• **EXERCISE**
What lines in the records below contain the string "need"? Copy every one.

• **DATA**
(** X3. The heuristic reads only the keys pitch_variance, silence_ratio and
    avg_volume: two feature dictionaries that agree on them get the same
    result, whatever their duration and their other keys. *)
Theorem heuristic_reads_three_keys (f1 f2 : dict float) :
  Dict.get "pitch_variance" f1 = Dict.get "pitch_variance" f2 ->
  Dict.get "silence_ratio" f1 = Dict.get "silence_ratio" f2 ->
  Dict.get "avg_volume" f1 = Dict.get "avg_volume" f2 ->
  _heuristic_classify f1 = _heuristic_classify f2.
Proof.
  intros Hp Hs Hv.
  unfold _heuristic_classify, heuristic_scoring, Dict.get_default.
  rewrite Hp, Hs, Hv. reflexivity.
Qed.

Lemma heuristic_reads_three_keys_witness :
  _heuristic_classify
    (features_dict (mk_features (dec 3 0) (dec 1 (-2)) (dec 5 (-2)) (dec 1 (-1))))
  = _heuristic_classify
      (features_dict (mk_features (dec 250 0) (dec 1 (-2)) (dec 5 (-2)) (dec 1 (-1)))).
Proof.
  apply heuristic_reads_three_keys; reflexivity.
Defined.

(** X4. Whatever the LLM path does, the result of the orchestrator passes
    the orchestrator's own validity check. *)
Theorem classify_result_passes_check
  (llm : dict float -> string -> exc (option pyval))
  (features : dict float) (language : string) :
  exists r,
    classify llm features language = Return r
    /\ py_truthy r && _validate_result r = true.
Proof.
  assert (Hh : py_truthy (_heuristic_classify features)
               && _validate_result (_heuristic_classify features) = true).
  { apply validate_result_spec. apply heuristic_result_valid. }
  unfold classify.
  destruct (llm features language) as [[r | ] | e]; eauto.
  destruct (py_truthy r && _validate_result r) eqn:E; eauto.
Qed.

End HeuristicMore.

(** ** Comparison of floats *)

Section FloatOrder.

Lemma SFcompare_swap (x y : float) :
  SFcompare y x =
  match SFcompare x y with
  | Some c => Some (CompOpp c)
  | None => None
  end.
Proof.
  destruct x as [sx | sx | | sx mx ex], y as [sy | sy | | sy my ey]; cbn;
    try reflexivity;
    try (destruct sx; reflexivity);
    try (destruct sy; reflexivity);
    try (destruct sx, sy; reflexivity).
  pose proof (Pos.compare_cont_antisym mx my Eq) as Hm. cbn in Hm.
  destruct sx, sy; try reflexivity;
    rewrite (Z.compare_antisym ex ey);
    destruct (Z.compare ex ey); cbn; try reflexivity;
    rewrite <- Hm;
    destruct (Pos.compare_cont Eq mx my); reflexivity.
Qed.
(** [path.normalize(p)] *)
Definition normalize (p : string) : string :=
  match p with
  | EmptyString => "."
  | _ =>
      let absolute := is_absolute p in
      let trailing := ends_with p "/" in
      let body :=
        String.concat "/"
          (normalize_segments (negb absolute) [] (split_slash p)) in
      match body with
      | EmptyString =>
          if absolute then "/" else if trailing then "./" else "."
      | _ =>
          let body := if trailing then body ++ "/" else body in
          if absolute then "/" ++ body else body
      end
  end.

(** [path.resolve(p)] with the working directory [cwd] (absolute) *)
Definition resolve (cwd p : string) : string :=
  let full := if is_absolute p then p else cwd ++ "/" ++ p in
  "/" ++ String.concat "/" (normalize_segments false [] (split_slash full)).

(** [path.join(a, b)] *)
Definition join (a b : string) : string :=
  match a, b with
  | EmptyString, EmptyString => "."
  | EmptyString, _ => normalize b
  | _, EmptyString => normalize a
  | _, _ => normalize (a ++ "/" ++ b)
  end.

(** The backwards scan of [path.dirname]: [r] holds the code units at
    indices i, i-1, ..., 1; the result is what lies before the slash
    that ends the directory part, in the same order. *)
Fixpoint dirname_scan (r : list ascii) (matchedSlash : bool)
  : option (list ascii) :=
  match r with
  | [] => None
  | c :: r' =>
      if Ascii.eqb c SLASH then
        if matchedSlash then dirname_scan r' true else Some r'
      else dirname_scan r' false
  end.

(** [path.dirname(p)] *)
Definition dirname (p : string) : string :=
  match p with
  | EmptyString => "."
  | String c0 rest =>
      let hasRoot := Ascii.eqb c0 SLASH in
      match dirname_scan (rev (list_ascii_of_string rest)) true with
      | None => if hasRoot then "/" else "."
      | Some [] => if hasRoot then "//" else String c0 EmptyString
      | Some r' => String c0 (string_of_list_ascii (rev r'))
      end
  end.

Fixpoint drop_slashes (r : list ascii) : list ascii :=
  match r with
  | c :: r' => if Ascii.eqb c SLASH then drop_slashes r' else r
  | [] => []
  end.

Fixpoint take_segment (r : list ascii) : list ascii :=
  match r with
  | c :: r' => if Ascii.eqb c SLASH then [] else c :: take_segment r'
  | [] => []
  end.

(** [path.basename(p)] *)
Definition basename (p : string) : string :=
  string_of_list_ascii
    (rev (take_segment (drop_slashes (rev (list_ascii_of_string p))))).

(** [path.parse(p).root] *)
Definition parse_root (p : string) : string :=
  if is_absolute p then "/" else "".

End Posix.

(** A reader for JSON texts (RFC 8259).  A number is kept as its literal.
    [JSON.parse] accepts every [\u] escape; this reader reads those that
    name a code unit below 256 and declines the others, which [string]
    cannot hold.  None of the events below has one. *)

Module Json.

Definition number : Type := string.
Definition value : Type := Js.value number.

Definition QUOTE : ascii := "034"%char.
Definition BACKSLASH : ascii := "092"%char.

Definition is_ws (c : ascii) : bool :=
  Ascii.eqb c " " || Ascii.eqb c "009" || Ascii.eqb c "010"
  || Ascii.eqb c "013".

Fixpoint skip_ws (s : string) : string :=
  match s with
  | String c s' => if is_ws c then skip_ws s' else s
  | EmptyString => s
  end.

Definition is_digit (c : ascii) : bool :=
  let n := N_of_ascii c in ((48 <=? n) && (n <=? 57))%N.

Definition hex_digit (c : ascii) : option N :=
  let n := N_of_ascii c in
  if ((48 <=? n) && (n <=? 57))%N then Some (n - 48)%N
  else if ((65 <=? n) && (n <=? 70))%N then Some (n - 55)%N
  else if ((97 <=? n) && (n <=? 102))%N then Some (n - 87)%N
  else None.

---

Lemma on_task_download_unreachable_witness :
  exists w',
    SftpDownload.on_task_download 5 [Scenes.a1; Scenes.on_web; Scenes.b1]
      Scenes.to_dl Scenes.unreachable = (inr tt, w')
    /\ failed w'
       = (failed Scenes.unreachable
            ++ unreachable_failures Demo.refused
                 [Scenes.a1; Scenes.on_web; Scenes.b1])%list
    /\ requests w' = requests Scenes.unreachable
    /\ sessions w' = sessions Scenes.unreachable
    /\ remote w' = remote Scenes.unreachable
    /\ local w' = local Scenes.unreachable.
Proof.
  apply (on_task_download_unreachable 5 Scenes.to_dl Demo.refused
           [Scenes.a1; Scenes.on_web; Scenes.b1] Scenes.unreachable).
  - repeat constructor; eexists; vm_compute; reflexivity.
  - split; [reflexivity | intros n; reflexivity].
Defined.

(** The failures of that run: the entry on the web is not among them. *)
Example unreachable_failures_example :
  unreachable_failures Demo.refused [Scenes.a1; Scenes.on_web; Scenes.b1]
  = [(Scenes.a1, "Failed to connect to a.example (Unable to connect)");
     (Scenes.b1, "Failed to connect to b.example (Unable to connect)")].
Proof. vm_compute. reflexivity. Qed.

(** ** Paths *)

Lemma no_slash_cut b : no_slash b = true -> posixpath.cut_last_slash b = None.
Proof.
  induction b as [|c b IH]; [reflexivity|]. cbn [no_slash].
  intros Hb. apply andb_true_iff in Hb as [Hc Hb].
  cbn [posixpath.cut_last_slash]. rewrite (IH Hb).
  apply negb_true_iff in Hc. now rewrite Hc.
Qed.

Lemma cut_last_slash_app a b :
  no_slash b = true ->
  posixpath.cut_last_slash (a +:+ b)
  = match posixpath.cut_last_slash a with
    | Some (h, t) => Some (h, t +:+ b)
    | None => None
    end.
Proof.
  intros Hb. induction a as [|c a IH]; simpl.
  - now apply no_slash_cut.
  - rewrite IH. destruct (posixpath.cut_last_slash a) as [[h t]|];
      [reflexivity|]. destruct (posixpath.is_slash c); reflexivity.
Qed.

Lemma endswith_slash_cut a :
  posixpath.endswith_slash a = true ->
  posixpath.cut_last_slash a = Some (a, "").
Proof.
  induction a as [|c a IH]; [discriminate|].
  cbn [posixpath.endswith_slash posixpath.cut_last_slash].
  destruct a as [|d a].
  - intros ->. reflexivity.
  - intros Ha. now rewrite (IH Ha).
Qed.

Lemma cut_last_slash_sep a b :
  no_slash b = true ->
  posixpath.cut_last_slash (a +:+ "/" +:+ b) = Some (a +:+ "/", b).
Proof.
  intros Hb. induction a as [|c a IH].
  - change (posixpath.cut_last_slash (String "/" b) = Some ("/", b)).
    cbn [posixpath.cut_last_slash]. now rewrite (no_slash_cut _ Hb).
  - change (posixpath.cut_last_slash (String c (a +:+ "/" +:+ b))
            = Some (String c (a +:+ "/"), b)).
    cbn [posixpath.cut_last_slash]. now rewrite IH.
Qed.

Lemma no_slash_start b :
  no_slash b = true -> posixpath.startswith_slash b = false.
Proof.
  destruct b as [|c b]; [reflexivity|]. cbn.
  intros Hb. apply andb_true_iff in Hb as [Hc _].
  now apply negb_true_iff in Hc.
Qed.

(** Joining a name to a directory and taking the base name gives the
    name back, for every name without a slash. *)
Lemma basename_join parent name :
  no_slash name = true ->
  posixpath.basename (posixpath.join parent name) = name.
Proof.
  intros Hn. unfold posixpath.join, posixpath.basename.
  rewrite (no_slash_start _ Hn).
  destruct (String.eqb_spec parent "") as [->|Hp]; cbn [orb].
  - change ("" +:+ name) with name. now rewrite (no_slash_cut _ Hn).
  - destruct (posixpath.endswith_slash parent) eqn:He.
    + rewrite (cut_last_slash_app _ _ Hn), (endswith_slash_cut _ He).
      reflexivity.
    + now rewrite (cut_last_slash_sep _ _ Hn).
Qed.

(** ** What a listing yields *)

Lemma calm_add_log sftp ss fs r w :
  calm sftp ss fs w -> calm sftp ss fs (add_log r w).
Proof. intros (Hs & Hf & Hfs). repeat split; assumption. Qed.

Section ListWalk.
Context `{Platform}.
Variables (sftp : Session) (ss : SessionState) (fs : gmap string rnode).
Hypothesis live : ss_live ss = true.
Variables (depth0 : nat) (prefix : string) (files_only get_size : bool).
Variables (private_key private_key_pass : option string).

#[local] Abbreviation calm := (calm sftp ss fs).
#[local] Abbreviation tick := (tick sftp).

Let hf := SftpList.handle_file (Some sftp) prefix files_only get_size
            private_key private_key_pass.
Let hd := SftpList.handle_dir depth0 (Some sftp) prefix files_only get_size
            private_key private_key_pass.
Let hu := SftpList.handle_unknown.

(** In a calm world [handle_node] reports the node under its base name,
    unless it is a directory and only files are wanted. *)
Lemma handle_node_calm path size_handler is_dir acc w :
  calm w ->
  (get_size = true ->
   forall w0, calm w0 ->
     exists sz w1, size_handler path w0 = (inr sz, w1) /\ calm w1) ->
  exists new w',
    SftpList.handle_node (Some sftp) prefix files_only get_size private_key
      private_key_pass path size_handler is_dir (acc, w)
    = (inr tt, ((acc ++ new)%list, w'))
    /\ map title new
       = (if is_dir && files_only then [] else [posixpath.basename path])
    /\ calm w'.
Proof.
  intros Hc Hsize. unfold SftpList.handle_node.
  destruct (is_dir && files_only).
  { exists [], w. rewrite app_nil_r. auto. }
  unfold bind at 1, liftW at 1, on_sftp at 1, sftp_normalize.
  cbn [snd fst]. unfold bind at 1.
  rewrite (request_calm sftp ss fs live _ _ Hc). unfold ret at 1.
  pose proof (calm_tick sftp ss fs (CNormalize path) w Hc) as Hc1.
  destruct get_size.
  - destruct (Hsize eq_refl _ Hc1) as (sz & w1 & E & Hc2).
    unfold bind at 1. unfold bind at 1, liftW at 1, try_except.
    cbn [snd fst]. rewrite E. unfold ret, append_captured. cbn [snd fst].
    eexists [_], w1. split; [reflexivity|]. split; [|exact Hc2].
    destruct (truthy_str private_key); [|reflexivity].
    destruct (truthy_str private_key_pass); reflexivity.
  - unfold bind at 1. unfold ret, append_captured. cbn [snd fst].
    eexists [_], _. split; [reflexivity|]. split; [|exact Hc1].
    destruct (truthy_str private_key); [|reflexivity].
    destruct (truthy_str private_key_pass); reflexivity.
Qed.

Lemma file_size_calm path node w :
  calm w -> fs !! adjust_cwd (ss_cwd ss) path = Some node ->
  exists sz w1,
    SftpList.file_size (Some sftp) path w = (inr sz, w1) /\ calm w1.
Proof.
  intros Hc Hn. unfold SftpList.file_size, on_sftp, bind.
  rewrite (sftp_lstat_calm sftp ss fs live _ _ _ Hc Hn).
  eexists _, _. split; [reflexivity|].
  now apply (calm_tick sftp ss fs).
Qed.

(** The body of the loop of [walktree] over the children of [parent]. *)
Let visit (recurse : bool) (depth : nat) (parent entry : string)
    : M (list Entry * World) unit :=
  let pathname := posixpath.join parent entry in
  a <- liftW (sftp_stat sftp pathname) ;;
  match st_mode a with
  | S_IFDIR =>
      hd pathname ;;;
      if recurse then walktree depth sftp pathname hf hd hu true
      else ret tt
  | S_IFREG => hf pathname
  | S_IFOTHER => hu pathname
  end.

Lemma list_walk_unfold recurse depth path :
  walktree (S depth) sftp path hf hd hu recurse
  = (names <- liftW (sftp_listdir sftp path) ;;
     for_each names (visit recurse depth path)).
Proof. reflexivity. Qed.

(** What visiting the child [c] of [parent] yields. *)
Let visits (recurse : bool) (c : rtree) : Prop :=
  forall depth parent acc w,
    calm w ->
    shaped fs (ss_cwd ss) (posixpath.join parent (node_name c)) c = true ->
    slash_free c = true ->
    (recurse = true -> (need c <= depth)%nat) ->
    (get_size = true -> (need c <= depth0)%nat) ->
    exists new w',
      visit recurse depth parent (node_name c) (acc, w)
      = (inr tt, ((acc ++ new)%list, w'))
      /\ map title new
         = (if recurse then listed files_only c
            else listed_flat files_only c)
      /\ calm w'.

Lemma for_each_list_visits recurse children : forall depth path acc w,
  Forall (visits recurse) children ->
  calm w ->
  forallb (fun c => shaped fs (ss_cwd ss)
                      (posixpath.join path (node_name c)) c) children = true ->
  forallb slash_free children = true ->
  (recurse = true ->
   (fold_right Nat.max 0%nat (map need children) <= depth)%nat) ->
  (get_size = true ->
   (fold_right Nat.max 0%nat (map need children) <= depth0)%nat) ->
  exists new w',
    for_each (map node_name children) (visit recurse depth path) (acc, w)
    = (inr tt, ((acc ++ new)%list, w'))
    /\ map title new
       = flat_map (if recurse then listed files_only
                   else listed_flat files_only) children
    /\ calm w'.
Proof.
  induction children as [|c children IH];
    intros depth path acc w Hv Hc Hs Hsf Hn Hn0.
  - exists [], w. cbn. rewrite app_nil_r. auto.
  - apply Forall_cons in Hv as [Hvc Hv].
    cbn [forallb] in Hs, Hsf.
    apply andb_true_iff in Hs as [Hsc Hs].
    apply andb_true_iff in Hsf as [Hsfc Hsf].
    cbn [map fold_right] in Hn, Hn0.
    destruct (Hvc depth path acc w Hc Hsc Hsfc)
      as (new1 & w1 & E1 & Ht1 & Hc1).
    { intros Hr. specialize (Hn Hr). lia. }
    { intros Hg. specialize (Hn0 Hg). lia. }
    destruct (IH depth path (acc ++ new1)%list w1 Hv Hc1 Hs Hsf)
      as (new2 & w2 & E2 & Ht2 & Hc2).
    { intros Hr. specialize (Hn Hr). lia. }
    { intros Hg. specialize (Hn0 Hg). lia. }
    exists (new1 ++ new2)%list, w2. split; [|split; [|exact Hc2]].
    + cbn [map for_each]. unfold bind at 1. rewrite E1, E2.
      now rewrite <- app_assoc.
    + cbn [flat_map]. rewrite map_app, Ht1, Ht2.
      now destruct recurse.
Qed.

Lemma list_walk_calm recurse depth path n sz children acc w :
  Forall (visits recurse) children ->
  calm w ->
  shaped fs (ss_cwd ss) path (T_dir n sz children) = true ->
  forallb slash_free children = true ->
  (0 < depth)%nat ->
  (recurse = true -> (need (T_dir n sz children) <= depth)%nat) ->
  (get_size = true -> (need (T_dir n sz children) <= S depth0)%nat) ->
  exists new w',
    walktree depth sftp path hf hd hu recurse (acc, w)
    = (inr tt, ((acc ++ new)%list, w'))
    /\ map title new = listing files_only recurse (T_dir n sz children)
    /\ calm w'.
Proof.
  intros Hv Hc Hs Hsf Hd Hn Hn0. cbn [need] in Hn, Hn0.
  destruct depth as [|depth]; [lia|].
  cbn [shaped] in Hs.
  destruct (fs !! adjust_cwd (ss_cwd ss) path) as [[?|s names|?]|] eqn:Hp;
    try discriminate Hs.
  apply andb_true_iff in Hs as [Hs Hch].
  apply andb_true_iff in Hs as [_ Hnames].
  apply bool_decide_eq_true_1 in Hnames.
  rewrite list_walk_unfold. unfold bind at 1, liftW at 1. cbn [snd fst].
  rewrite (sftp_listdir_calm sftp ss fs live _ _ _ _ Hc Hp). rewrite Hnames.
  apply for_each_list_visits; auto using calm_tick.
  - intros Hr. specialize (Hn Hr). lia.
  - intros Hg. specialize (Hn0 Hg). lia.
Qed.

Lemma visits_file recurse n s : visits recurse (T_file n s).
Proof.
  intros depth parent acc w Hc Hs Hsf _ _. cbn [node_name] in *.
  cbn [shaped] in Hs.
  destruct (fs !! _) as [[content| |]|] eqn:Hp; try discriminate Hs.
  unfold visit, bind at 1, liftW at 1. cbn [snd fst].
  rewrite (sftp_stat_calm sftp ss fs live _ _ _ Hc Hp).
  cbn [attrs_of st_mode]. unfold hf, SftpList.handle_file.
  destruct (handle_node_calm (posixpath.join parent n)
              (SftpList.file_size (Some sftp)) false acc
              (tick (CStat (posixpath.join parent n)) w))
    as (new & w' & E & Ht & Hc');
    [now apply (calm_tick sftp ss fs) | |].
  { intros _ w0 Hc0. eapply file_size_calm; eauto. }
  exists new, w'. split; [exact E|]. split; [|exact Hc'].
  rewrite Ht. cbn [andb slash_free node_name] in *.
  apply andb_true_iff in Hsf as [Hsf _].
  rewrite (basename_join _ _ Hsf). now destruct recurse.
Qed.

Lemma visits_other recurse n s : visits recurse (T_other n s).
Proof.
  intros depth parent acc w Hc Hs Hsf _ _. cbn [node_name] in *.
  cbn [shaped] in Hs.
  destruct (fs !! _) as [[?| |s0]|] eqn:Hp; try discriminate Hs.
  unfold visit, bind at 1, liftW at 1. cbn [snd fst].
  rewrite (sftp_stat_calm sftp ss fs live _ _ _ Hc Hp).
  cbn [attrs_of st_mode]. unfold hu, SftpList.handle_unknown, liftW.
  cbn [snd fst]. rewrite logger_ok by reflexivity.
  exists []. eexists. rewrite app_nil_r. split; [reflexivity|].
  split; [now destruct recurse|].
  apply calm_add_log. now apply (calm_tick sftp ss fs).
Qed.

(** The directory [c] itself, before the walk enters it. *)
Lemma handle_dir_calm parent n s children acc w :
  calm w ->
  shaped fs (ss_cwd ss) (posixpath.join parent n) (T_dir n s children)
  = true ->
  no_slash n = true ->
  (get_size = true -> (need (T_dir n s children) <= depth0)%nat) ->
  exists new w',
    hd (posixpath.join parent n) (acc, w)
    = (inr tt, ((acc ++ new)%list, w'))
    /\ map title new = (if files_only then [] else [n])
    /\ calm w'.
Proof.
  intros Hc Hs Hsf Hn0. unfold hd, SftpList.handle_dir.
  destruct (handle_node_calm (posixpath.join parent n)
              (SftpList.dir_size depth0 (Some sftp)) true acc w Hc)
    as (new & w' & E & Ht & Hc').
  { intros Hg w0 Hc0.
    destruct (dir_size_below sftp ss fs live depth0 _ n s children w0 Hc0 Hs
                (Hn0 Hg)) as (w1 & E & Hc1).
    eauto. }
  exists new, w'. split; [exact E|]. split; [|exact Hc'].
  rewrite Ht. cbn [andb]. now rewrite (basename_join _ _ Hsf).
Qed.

...

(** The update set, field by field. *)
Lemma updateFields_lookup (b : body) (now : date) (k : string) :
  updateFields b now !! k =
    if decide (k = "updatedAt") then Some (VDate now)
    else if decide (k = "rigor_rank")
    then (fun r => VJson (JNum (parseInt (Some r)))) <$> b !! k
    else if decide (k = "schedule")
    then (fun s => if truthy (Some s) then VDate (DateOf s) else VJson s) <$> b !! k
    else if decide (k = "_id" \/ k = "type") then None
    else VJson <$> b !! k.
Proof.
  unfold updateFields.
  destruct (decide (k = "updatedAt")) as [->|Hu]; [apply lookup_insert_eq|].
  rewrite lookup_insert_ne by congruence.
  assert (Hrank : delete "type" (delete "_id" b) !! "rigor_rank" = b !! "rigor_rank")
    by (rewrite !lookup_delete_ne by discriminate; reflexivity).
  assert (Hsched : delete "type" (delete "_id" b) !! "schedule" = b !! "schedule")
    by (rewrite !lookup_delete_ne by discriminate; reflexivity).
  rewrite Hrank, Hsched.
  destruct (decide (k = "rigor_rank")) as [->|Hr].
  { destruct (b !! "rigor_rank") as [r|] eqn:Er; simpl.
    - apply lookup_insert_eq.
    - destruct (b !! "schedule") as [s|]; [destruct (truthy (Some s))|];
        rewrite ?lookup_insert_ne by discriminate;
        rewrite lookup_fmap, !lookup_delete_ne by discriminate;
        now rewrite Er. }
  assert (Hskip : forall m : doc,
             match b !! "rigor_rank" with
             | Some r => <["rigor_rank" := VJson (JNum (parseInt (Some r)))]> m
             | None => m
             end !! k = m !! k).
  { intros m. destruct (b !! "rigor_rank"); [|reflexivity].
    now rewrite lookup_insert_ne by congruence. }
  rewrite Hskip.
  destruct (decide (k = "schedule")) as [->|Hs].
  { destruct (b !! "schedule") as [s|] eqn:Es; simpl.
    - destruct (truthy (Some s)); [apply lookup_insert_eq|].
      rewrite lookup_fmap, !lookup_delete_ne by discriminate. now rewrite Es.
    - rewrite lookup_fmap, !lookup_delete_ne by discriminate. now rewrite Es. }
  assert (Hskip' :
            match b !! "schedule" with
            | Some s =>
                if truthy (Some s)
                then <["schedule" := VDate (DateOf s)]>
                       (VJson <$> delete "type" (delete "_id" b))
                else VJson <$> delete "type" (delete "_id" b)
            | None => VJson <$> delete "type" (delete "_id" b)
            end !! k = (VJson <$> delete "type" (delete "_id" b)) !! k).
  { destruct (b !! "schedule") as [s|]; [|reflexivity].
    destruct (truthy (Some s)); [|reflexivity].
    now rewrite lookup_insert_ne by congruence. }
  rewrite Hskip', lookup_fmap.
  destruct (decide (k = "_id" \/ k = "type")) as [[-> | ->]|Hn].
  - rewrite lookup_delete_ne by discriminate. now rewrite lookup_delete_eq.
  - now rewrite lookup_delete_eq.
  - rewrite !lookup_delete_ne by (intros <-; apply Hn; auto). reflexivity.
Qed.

• **EXPECTED ANSWER**
    (recurse = true -> (need c <= depth)%nat) ->
    (get_size = true -> (need c <= depth0)%nat) ->
   (fold_right Nat.max 0%nat (map need children) <= depth)%nat) ->
   (fold_right Nat.max 0%nat (map need children) <= depth0)%nat) ->
  (recurse = true -> (need (T_dir n sz children) <= depth)%nat) ->
  (get_size = true -> (need (T_dir n sz children) <= S depth0)%nat) ->
  intros Hv Hc Hs Hsf Hd Hn Hn0. cbn [need] in Hn, Hn0.
  (get_size = true -> (need (T_dir n s children) <= depth0)%nat) ->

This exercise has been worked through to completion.